Twenty years ago twenty-five million grimy plastic extractor fans would spend the Sabbath expelling sprout smells from Britain's kitchens -urban and suburban - and there was nothing for me to do apart from recover from a huge Sunday dinner, read the papers and count the hours until a cold cut salad and Lovejoy in the evening.

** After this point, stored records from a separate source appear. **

(** [BaseTexture.createTexture(gl, width, height, internal_format,
    src_format, src_type, pixel, flip_y)] *)
Definition BaseTexture_createTexture (texture : TexHandle) (width height : Z)
    (internal_format src_format src_type : GlFormat) (pixel : TexSource)
    (flip_y : bool) (g : TexGl) : TexGl :=
  let g := BaseTexture_bind texture g in
  (* Set up texture flipping *)
  let g := gl_pixelStorei_flip_y flip_y g in
  (* Set up texture data *)
  let g := gl_texImage2D width height internal_format src_format src_type
                         pixel g in
  (* Set up texture wrapping mode *)
  let g := gl_texParameteri_wrap_s CLAMP_TO_EDGE g in
  let g := gl_texParameteri_wrap_t CLAMP_TO_EDGE g in
  (* Set up texture MIN/MAG filtering *)
  let g := gl_texParameteri_min_filter NEAREST g in
  let g := gl_texParameteri_mag_filter NEAREST g in
  BaseTexture_unbind g.

(** An [ImageTexture]: the fields the constructor assigns. *)
Record ImageTexture := mkImageTexture {
  it_texture : TexHandle;
  it_filename : string }.

(** [new ImageTexture(filename, gl, flip_y)], up to the point where the
    image starts to load: the texture holds one opaque blue pixel. *)
Definition new_ImageTexture (filename : string) (flip_y : bool) (g : TexGl)
    : ImageTexture * TexGl :=
  let '(texture, g) := new_BaseTexture g in
  let pixel := PixelArray [0; 0; 255; 255]%Z in
  let g := BaseTexture_createTexture texture 1 1 RGBA RGBA UNSIGNED_BYTE
                                     pixel flip_y g in
  (mkImageTexture texture filename, g).

(** The [image.onload] handler the constructor installs, run when an image
    of the given size has arrived. *)
Definition ImageTexture_onload (t : ImageTexture) (width height : Z)
    (g : TexGl) : TexGl :=
  (* Bind the texture and upload image data to the texture *)
  let g := tex_bindTexture (Some (it_texture t)) g in
  let g := gl_texImage2D width height RGBA RGBA UNSIGNED_BYTE
                         (LoadedImage (it_filename t)) g in
  (* Generate mipmap from the full-size texture *)
  let g := gl_generateMipmap g in
  let g := gl_texParameteri_wrap_s REPEAT g in
  let g := gl_texParameteri_wrap_t REPEAT g in
  let g := gl_texParameteri_min_filter NEAREST_MIPMAP_LINEAR g in
  gl_texParameteri_mag_filter LINEAR g.

(** A [RenderTexture]: the fields the constructor assigns. *)
Record RenderTexture := mkRenderTexture {
  rt_texture : TexHandle;
  rt_internal_format : GlFormat;
  rt_src_format : GlFormat;
  rt_src_type : GlFormat;
  rt_width : Z;
  rt_height : Z }.

(** [new RenderTexture(gl, internal_format, src_format, src_type)] *)
Definition new_RenderTexture
    (internal_format src_format src_type : GlFormat) (g : TexGl)
    : RenderTexture * TexGl :=
  let '(texture, g) := new_BaseTexture g in
  (mkRenderTexture texture internal_format src_format src_type 0 0, g).

(** [RenderTexture.resize(gl, width, height)] *)
Definition RenderTexture_resize (width height : Z)
    (t : RenderTexture) (g : TexGl) : RenderTexture * TexGl :=
  (mkRenderTexture (rt_texture t) (rt_internal_format t) (rt_src_format t)
                   (rt_src_type t) width height,
   BaseTexture_createTexture (rt_texture t) width height
     (rt_internal_format t) (rt_src_format t) (rt_src_type t)
     NullPixels false g).
(** * LiveKit dashboard: server registry, session selection, hybrid authentication

    A shallow embedding of
      - [app/services/server_config.py]  (ServerConfig, ServerConfigManager),
      - [app/services/session.py]        (SessionManager),
      - [app/security/session_auth.py]   (SessionAuth, requires_admin_hybrid,
                                          get_current_user_hybrid),
      - [app/routes/auth.py]             (logout),
      - [app/utils/route_helpers.py]     (get_base_template_context),
    followed by the properties proved about them.

    Conventions.
      - A Python [str] is a Rocq [string] holding its UTF-8 bytes; a header
        value, which Starlette decodes as latin-1, is a [string] with one
        byte per character.  All literals of the program are ASCII, where the
        two readings agree.
      - Python's [None], booleans, integers and strings are the [atom]s; the
        values [json.loads] can return are [pyval]s.  JSON numbers with a
        fraction or an exponent are left out of [pyval].
      - [os.environ] is a [gmap string string]; [request.session] is a
        [gmap string atom]; the ordered dict [_servers] is an association
        list in insertion order.
      - A function that writes the session returns the new session.
      - A function that can raise returns a sum, the exception on the left. *)

From Stdlib Require Import Ascii String NArith ZArith List Bool Lia.
From stdpp Require Import gmap strings list fin_maps pretty.

Open Scope string_scope.

(** ** Python strings *)

Module Str.

(** [bool(s)] for a str. *)
Definition truthy (s : string) : bool :=
  match s with
  | EmptyString => false
  | String _ _ => true
  end.

Definition is_upper (c : ascii) : bool :=
  let n := N_of_ascii c in (65 <=? n)%N && (n <=? 90)%N.

Definition lower_char (c : ascii) : ascii :=
  if is_upper c then ascii_of_N (N_of_ascii c + 32) else c.

(** [s.lower()].  Only the ASCII letters are folded: no other character
    lower-cases to one of [t], [r], [u], [e] or to a letter of a header
    name, which is all the program compares the result with. *)
Fixpoint lower (s : string) : string :=
  match s with
  | EmptyString => EmptyString
  | String c r => String (lower_char c) (lower r)
  end.
(** C7, amended: the enumeration has exactly the sixteen members of the
    specification, valued 1 to 16 in that order and pairwise distinct, and
    every member is one of them; a call of the class that answers,
    answers the member that has the value given, so no other member comes
    into being, and a name or an integer outside the sixteen finds
    nothing.  A Relationship does not check its type: the attribute is the
    relationship_type argument as given, one of the sixteen when that is a
    member, and the class RelationshipType itself, which is no member,
    when the argument is omitted. *)
Theorem RelationshipType_closed_Relationship_unchecked :
  (λ t, fst (fst t)) <$> RelationshipType_members = relationship_kinds ∧
  length RelationshipType_members = 16%nat ∧
  snd <$> RelationshipType_members = seqZ 1 16 ∧
  NoDup ((λ t, snd (fst t)) <$> RelationshipType_members) ∧
  (∀ m : RelationshipType,
     m ∈ (λ t, snd (fst t)) <$> RelationshipType_members ∧
     member_name m ∈ relationship_kinds) ∧
  (∀ G pos kw (h h' : heap) r,
     construct G cRelationshipType pos kw h = (inr r, h') →
     h' = h ∧
     ∃ m, r = VMember m ∧ member_name m ∈ relationship_kinds ∧
          (match pos !! 0%nat with
           | Some v => v
           | None => default VNone (kw !! "value")
           end = VMember m ∨
           eq_int (match pos !! 0%nat with
                   | Some v => v
                   | None => default VNone (kw !! "value")
                   end) (member_value m) = true)) ∧
  (∀ n, n ∉ relationship_kinds → RelationshipType_by_name n = inl KeyError) ∧
  (∀ z, ¬ (1 ≤ z ≤ 16) → RelationshipType_by_value (VInt z) = inl ValueError) ∧
  (∀ G pos kw (h : heap),
     wf_call Relationship_params pos kw →
     ∃ self h' w,
       construct G cRelationship pos kw h = (inr (VRef self), h') ∧
       getattr (VRef self) "RelationshipType" h' = (inr w, h') ∧
       w = match pos !! 5%nat with
           | Some v => v
           | None =>
               default (VClass cRelationshipType) (kw !! "relationship_type")
           end ∧
       (∀ m, w = VMember m → member_name m ∈ relationship_kinds) ∧
       (pos !! 5%nat = None → kw !! "relationship_type" = None →
        w = VClass cRelationshipType ∧ ∀ m, w ≠ VMember m)).
Proof.
  split; [reflexivity|]. split; [reflexivity|]. split; [reflexivity|].
  split; [by_evaluation|].
  split.
  { intros m. split; [|apply member_name_kind].
    destruct m; vm_compute; find_member. }
  split.
  { intros G pos kw h h' r E.
    destruct (RelationshipType_call_member G pos kw h h' r E)
      as (-> & m & -> & Hv).
    split; [done|]. exists m. split; [done|].
    split; [apply member_name_kind | done]. }
  split.
  { intros n Hn. unfold RelationshipType_by_name.
    assert (List.find (λ t, String.eqb (fst (fst t)) n) RelationshipType_members
            = None) as ->; [|done].
    apply find_nothing. intros t Ht.
    destruct (String.eqb_spec (fst (fst t)) n) as [<-|]; [|done].
    exfalso. apply Hn.
    change relationship_kinds
      with ((λ t, fst (fst t)) <$> RelationshipType_members).
    apply list_elem_of_fmap. exists t. split; [done|].
    by apply list_elem_of_In. }
  split.
  { intros z Hz. unfold RelationshipType_by_value.
    assert (List.find (λ t, eq_int (VInt z) (snd t)) RelationshipType_members
            = None) as ->; [|done].
    apply find_nothing. intros t Ht. simpl.
    destruct (Z.eqb_spec z (snd t)) as [->|]; [|done].
    exfalso. apply Hz.
    assert (snd t ∈ seqZ 1 16) as Hin.
    { change (seqZ 1 16) with (snd <$> RelationshipType_members).
      apply list_elem_of_fmap. exists t. split; [done|].
      by apply list_elem_of_In. }
    apply elem_of_seqZ in Hin. lia. }
  intros G pos kw h Hwf.
  assert (instantiable cRelationship) as Hc by by_evaluation.
  destruct (construct_reads G cRelationship pos kw h Hc Hwf)
    as (h' & E & _ & _ & _ & Hread & _).
  change (init_signature G cRelationship) with Relationship_params in Hread.
  eexists (length h), h', _. split; [done|].
  split; [apply (Hread "relationship_type" "RelationshipType");
          cbv; find_member|].
  rewrite (arg_bound Relationship_params pos kw 5 "relationship_type"
             (VClass cRelationshipType)
             (init_signature_NoDup G cRelationship) eq_refl).
  split; [done|]. split.
  - intros m _. apply member_name_kind.
  - intros -> ->. simpl. split; [done|]. intros m. discriminate.
Qed.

Today, I can watch Paint Your Wagon any day of the week on my multi-disc special edition DVD (with restored scenes featuring a computer-generated Lee Marvin) and I've completely lost interest in the Sunday tabloids. They're full of over-sexed soap "stars", philandering sportsmen who speak in monotone and faceless politicians on the fiddle (naturally, it'll be a dull kind of fiddle; a dull fiddle relating to a proxy mortgage or a interest-free home loan rather than to a high-class, ex-convent school call girl, an Eastern-Bloc Attaché and a shadowy, syphilitic intermediary called Dieter).
Whatever happened to the English Sunday rituals? The meat, the veg, the gravy, the suet pudding, the Great Expectations on BBC2 and the Technicolour musical western with the Clint Eastwood singing 'I Talk To the Trees' interlude? Whatever happened to the right honorable Member of Parliament's pied a terre ménage a trois with Diana Dors?
Whatever happened to the groping Vicar of English tabloid lore?